Following the park we made a very fun stop at Dairy Queen.  It takes a mama no imagination at all to make this a successful outing. We laughed, ate, told stories, and enjoyed each other's company!  My 8 year old even attempted to eat the largest ice cream sundae on the menu!  What a nice laid-back time.  We capped off the afternoon with a little grocery shopping and then the kids finished watching a movie in the car.  When we arrived to pick up my daughter at the party, there was so much extra cake and balloons that my other kids were offered some, to which they happily accepted.  We got a kick out of watching Ella meander slowly around the rink in her tiny pink roller skates--the cutest things I have ever seen--for one last song.  This was a delightful day...despite.  Despite not having Daddy around on a Saturday.  Despite the rush out the door.  Despite spending the entire afternoon killing time in an unfamiliar town.  Despite the chilly rainy weather.  We had a delightful day despite any of my preconceived ideas for this Saturday!

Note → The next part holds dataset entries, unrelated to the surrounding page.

(** ** How calls compose *)

Lemma print_line_on {B : Build} s w :
  CHEETAH_ENABLE_PERF = true -> mutex w = false ->
  print_line s w
  = Ok (tt, mk_world (mem w) (clock w) (clock_reads w) false
              (mk_fmt 0 (adjust_left (cout_fmt w))) (cerr_fmt w)
              (trace w ++ [EvLock; EvWrite Cout (pad (cout_fmt w) s);
                           EvUnlock])).
Proof.
  intros E Hm. destruct w as [m c r mx fo fe tr]. cbn in Hm. subst mx.
  unfold print_line. rewrite E. run_world.
  rewrite <- !app_assoc. reflexivity.
Qed.

(** X12 — In an enabled build consecutive calls of [print_line] put their
    texts on [std::cout] one after the other, in call order and with
    nothing added, each call taking and releasing the mutex once; nothing
    goes to [std::cerr] and the clock is not read. *)
Theorem print_lines_concatenate {B : Build} ss w :
  CHEETAH_ENABLE_PERF = true ->
  mutex w = false -> width (cout_fmt w) = 0%nat ->
  exists w' evs,
    exec_all (map OpPrintLine ss) w = Ok (tt, w') /\
    trace w' = trace w ++ evs /\
    written Cout evs = concat_lines ss /\
    written Cerr evs = EmptyString /\
    locks evs = length ss /\ ticks evs = 0%nat /\
    mutex w' = false /\ width (cout_fmt w') = 0%nat.
Proof.
  intros E. revert w. induction ss as [|s ss IH]; intros w Hm W.
  - exists w, []. cbn. rewrite app_nil_r. auto 10.
  - cbn [map exec_all exec].
    erewrite bind_Ok by (apply print_line_on; assumption).
    set (w1 := mk_world _ _ _ _ _ _ _).
    destruct (IH w1) as (w' & evs & X & T & Wo & We & Lk & Tk & Mx & Wd);
      [reflexivity | reflexivity |].
    exists w'. eexists. split; [exact X|].
    split; [rewrite T; unfold w1; cbn [trace]; rewrite <- app_assoc;
            reflexivity|].
    cbn. rewrite !decide_True by reflexivity.
    rewrite (pad_no_width _ _ W), Wo, We, Lk, Tk. auto 10.
Qed.

(** X10 — In an enabled build two nested scoped timers report innermost
    first: the inner line carries the time between the second and the
    third clock read, the outer line the time between the first and the
    fourth, so the outer measure spans the inner timer's construction,
    region and report. *)
Theorem nested_timers_report_inner_first {B : Build} outer inner w :
  CHEETAH_ENABLE_PERF = true ->
  mutex w = false -> width (cout_fmt w) = 0%nat ->
  exists w' evs,
    nested_timers outer inner w = Ok (tt, w') /\
    trace w' = trace w ++ evs /\
    written Cout evs
    = time_line (default EmptyString inner)
        (duration_ms (clock w (2 + clock_reads w)%nat
                      - clock w (1 + clock_reads w)%nat))
      +:+
      time_line (default EmptyString outer)
        (duration_ms (clock w (3 + clock_reads w)%nat
                      - clock w (clock_reads w))) /\
    written Cerr evs = EmptyString /\
    ticks evs = 4%nat /\ locks evs = 2%nat /\
    guarded false evs = true /\ mutex w' = false.
Proof.
  intros E Hm W. destruct w as [m c r mx fo fe tr]. cbn in Hm, W. subst mx.
  destruct fo as [wd ad]. cbn in W. subst wd.
  unfold nested_timers.
  erewrite bind_Ok by (apply ScopedTimer_ctor_on; exact E). cbn beta.
  erewrite bind_Ok by (apply ScopedTimer_ctor_on; exact E). cbn beta.
  erewrite bind_Ok by (apply ScopedTimer_dtor_on; [exact E | reflexivity]).
  rewrite ScopedTimer_dtor_on by (try exact E; reflexivity).
  do 2 eexists. split; [reflexivity|].
  run_world. rewrite <- !app_assoc.
  split; [reflexivity|].
  cbn. rewrite !decide_True by reflexivity.
  rewrite !pad_width0, !append_empty_r.
  unfold time_line. rewrite !append_assoc. auto 10.
Qed.

(** X14 — In an enabled build a labelled single-counter scope on which
    [finish()] is never called reports, when destroyed, the delta from the
    value the counter had at construction to the value it has at
    destruction: the counter is read at those two points, the second time
    just before the mutex is taken. *)
Theorem unfinished_scope_reports_whole_life
  {B : Build} c l acts v0 v1 w :
  CHEETAH_ENABLE_PERF = true ->
  c <> 0%N -> l <> EmptyString ->
  mem w !! c = Some v0 ->
  finishes acts = 0%nat ->
  mem_after acts (mem w) !! c = Some v1 ->
  mutex w = false -> width (cerr_fmt w) = 0%nat ->
  exists w' evs,
    IOScope.lifetime c l acts w = Ok ([], w') /\
    trace w' = trace w ++ EvLoad c :: EvLoad c :: EvLock :: evs /\
    written Cerr evs
    = io_line l (IOBytesDelta.mk (wrap64 v0) (wrap64 v1)) /\
    written Cout evs = EmptyString /\
    reads evs = 0%nat /\
    guarded true evs = true /\
    mutex w' = false /\ mem w' = mem_after acts (mem w).
Proof.
  intros E C L H0 N H1 Hm W. unfold IOScope.lifetime.
  erewrite bind_Ok by (apply (IOScope_ctor_valid E); eassumption).
  cbn beta.
  set (self := IOScope.mk c l (wrap64 v0) false IOBytesDelta.zero).
  assert (IOScope.run self acts (push (EvLoad c) w)
          = Ok (([], self),
                set_mem (mem_after acts (mem w)) (push (EvLoad c) w))) as R.
  { rewrite <- (app_nil_r acts) at 1.
    rewrite IOScope_run_skip by exact N. reflexivity. }
  erewrite bind_Ok by exact R. cbn beta iota.
  destruct (IOScope_dtor_reports E self v1
              (set_mem (mem_after acts (mem w)) (push (EvLoad c) w)))
    as (w' & D & T & Mx & Mm); [|exact H1|exact Hm|].
  { unfold IOScope_reports, self. cbn. rewrite (nonnull_true _ C).
    destruct l; [contradiction | reflexivity]. }
  destruct (written_io_report (cerr_fmt w) l
              (IOBytesDelta.mk (wrap64 v0) (wrap64 v1)) W) as [We Wo].
  erewrite bind_Ok by exact D.
  exists w'. eexists. split; [reflexivity|].
  split; [rewrite T; cbn; rewrite <- app_assoc; reflexivity|].
  split; [exact We|]. split; [exact Wo|]. auto.
Qed.

(** ** The aggregated scope generalises the single-counter scope *)

Lemma writes_as_call evs : writes (map as_call evs) = writes evs.
Proof.
  induction evs as [|e evs IH]; [reflexivity|].
  destruct e; cbn; rewrite ?IH; reflexivity.
Qed.

Lemma with_calls_set_mem m w :
  with_calls (set_mem m w) = set_mem m (with_calls w).
Proof. reflexivity. Qed.

Ltac as_calls :=
  cbv [with_calls as_multi read_counter]; run_call.

Lemma finish_as_multi {B : Build} a w :
  IOScope.counter_ a <> 0%N ->
  match IOScope.finish a w with
  | Ok ((d, a'), w1) =>
      MultiIOScope.finish (as_multi a) (with_calls w)
      = Ok ((d, as_multi a'), with_calls w1)
  | Fault _ => True
  end.
Proof.
  intros C. destruct a as [cnt l b fin la], w as [m c r mx fo fe tr].
  cbn in C. pose proof (nonnull_true _ C) as Hnn.
  as_calls; rewrite ?Hnn;
    repeat (split_test; as_calls; rewrite ?Hnn);
    try exact I; rewrite ?map_app; reflexivity.
Qed.

Lemma dtor_as_multi {B : Build} a w :
  IOScope.counter_ a <> 0%N ->
  match IOScope.dtor a w with
  | Ok (_, w1) =>
      MultiIOScope.dtor (as_multi a) (with_calls w) = Ok (tt, with_calls w1)
  | Fault _ => True
  end.
Proof.
  intros C. destruct a as [cnt l b fin la], w as [m c r mx fo fe tr].
  cbn in C. pose proof (nonnull_true _ C) as Hnn.
  as_calls; rewrite ?Hnn;
    repeat (split_test; as_calls; rewrite ?Hnn);
    try exact I; rewrite ?map_app; reflexivity.
Qed.

Lemma ctor_as_multi {B : Build} c0 l w :
  c0 <> 0%N ->
  match IOScope.ctor c0 l w with
  | Ok (a, w1) =>
      MultiIOScope.ctor (Some (read_counter c0)) l (with_calls w)
      = Ok (as_multi a, with_calls w1) /\ IOScope.counter_ a = c0
  | Fault _ => True
  end.
Proof.
  intros C. destruct w as [m c r mx fo fe tr].
  pose proof (nonnull_true _ C) as Hnn.
  as_calls; rewrite ?Hnn;
    repeat (split_test; as_calls; rewrite ?Hnn);
    try exact I; rewrite ?map_app; split; reflexivity.
Qed.

Lemma run_as_multi {B : Build} a acts w :
  IOScope.counter_ a <> 0%N ->
  match IOScope.run a acts w with
  | Ok ((ds, a'), w1) =>
      MultiIOScope.run (as_multi a) acts (with_calls w)
      = Ok ((ds, as_multi a'), with_calls w1) /\
      IOScope.counter_ a' = IOScope.counter_ a
  | Fault _ => True
  end.
Proof.
  revert a w. induction acts as [|[|f] acts IH]; intros a w C.
  - cbn. split; reflexivity.
  - cbn [IOScope.run MultiIOScope.run].
    pose proof (finish_as_multi a w C) as F.
    pose proof (IOScope_finish_marks a w) as K.
    destruct (IOScope.finish a w) as [[[d a1] w1]|flt] eqn:E1.
    + erewrite (bind_Ok (IOScope.finish a)) by exact E1. cbn beta iota.
      destruct K as (_ & _ & Kc).
      assert (IOScope.counter_ a1 <> 0%N) as C1 by (rewrite Kc; exact C).
      specialize (IH a1 w1 C1).
      destruct (IOScope.run a1 acts w1) as [[[ds a2] w2]|flt] eqn:E2.
      * erewrite (bind_Ok (IOScope.run a1 acts)) by exact E2.
        cbn beta iota. destruct IH as [R Kc2].
        erewrite bind_Ok by exact F. cbn beta iota.
        erewrite bind_Ok by exact R. cbn beta iota.
        split; [reflexivity | congruence].
      * unfold mbind at 1, M_bind at 1. rewrite E2. exact I.
    + unfold mbind at 1, M_bind at 1. rewrite E1. exact I.
  - cbn [IOScope.run MultiIOScope.run].
    erewrite !bind_Ok by apply app_Ok.
    rewrite <- with_calls_set_mem. apply IH. exact C.
Qed.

That was repeated, surprisingly, on Sunday afternoon.  My son had an out of town soccer game mid-afternoon.  I had earlier that day griped mentioned to my husband that due to our hectic weekend schedules (which include him working every remaining Saturday in October), we weren't going to be able to pick apples at the apple orchard--a tradition we have looked forward to yearly since our oldest was a baby.  I was bummed!  On a country drive to my son's soccer game my husband declared "Hey, an apple orchard!".  After the game, we both decided "What the heck? It's Sunday--and probably the last weekend we have a chance to do this-- so let's go!"  We broke tradition a bit by going to a different orchard, and truthfully, I had to make peace with that...for a minute.  But, we had a delightful day...despite!  Despite missing church that morning (which we don't like to do).  Despite the tractor not starting (which likely means a battery purchase in our near future), and the back part of our property not getting mowed.  Despite the car drive to the soccer game, in which my husband and I were quietly mulling over discouragements.  Despite feeling like we couldn't possibly fit in every precious family tradition.  Despite life's upsets and challenges, we had a delightful day!  








Hopefully I'm learning a lesson here.  Life is very full of opportunities to make the most out of situations that don't look fun.  Time is precious.  And family time is a treasure.  I believe God always wants to redeem the time and the moments.  I'm trying to keep my eyes and heart open for opportunities to make a delightful day...despite.